Du coup, là où les échecs, les déceptions, les désillusions, les craintes, traduisaient hier la crise dans les mille et une façon de se décourager, les mêmes facteurs deviennent autant de façons d’agir. Et c’est nulle part ailleurs que dans ces façons d’agir que des idées neuves peuvent se former et se transformer, que des philosophes ensuite auront à travailler, expliciter, mettre en cohérence et en perspective.

C’est bien là l’aspect sans doute le plus novateur de la philosophie politique de Marx : il ne s’agit pas de construire dans sa tête la théorie de ce que la société doit devenir, mais de manifester dans la théorie toutes les idées émancipatrices que le mouvement des peuples crée lui-même dans son histoire. Cela vaut pour les individualités que la vie politique place à tel ou tel moment à une place particulièrement responsable à l’intérieur de ce mouvement : il leur faut trouver les mots, les phrases, le ton qui rendent possible cette conviction commune grandissante et transforment les idées en forces matérielles.

Il est significatif à cet égard qu’au spectacle joyeux de 120 000 personnes défilant avec Jean-Luc Mélenchon de la Nation à la Bastille, beaucoup aient à leur tour décidé de joindre ce mouvement. Derrière le « mystère Mélenchon », il semble bien qu’il y ait une page de notre histoire, dont l’avenir seul dira la portée et la profondeur. Marx aimait dire que l’avenir a toujours plus d’imagination que nous. Au moins cette pensée nous aide-t-elle à ne pas garder le nez collé sur les péripéties superficielles de la vie politique…

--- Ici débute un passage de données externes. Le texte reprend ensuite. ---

(** A part of the pattern with at most eight grams, none of which is rejected. *)
Record part_ok (i ie : Z) : Prop := {
  po_begin : 0 <= i < ie;
  po_end : ie <= j - 1 /\ ie <= i + 8;
  po_good : forall k, i <= k < ie -> exists b, bget bad k = Some b /\ is_bad b reject = false }.

Lemma bad_get k : 0 <= k < j - 1 -> exists b, bget bad k = Some b.
Proof using Hbad. intros Hk. apply bget_is_Some. lia. Qed.

Lemma trim_ok n i : forall kend, 0 <= i -> kend <= j - 1 -> exists k, trim bad n i kend = Some k /\ k <= kend /\ (i < kend -> i < k).
Proof using Hbad.
  induction n as [|n IH]; intros kend Hi Hk; cbn [trim]; [exists kend; split; [done|lia]|].
  destruct (Z.ltb_spec (i + 3) kend); [|exists kend; split; [done|lia]].
  destruct (bad_get (kend - 1)) as [b ->]; [lia|]. destruct (is_bad b reject); [|exists kend; split; [done|lia]].
  destruct (IH (kend - 1) Hi ltac:(lia)) as (k & -> & H1 & H2). exists k. split; [done|lia].
Qed.

Lemma range_loop_ok n i kend : 0 <= i -> kend <= j - 1 -> forall k base ki, i <= k <= kend -> kend - k <= Z.of_nat n ->
  (forall k', i <= k' < k -> exists b, bget bad k' = Some b /\ is_bad b reject = false) ->
  exists e b k', range_loop bad n i k kend base ki = Some (e, b, k') /\ k <= e <= kend /\
    (forall k', i <= k' < e -> exists b, bget bad k' = Some b /\ is_bad b reject = false).
Proof using Hbad.
  intros Hi He. induction n as [|n IH]; intros k base ki Hk Hn Hg; cbn [range_loop].
  - assert (k = kend) as -> by lia. eexists _, _, _. split; [done|]. split; [lia|done].
  - destruct (Z.ltb_spec k kend) as [Hlt|]; [|assert (k = kend) as -> by lia; eexists _, _, _; split; [done|]; split; [lia|done]].
    destruct (bad_get k ltac:(lia)) as [b Eb]. rewrite Eb.
    assert (is_bad b reject = false -> forall k', i <= k' < k + 1 -> exists b, bget bad k' = Some b /\ is_bad b reject = false) as Hg'.
    { intros Hb k' Hk'. destruct (Z.eq_dec k' k) as [-> |]; [by exists b|]. apply Hg. lia. }
    destruct (is_bad b reject) eqn:Er.
    + assert ((rank b <? rank acceptable) = true) as -> by (by destruct b). eexists _, _, _. split; [done|]. split; [lia|done].
    + destruct (rank b <? rank acceptable); [destruct (IH (k + 1) (bmin base (if (k =? i) && is_bad (if is_bad b avoid_first && negb (k =? i) then dontlike else b) avoid_anywhere
        then avoid_first else if is_bad b avoid_first && negb (k =? i) then dontlike else b)) (match ki with None => Some k | _ => ki end)) as (e & b' & k' & E & H1 & H2)|
       destruct (IH (k + 1) (bmin base b) ki) as (e & b' & k' & E & H1 & H2)]; try lia; try (by apply Hg'); (exists e, b', k'; split; [exact E|split; [lia|done]]).
Qed.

NB : Lire à ce sujet, de Marx, L’idéologie allemande et la Lettre à Arnold Ruge de 1843 ; de Sartre, au moins, L’existentialisme est un humanisme et la Critique de la raison dialectique ; les éditions Gallimard viennent d’éditer sous le titre L’humaine condition un ensemble d’œuvres majeures d’Annah Arendt (Condition de l’homme moderne, De la révolution, La crise de la culture et Du mensonge à la violence). Edition établie et présentée par Philippe Raynaud.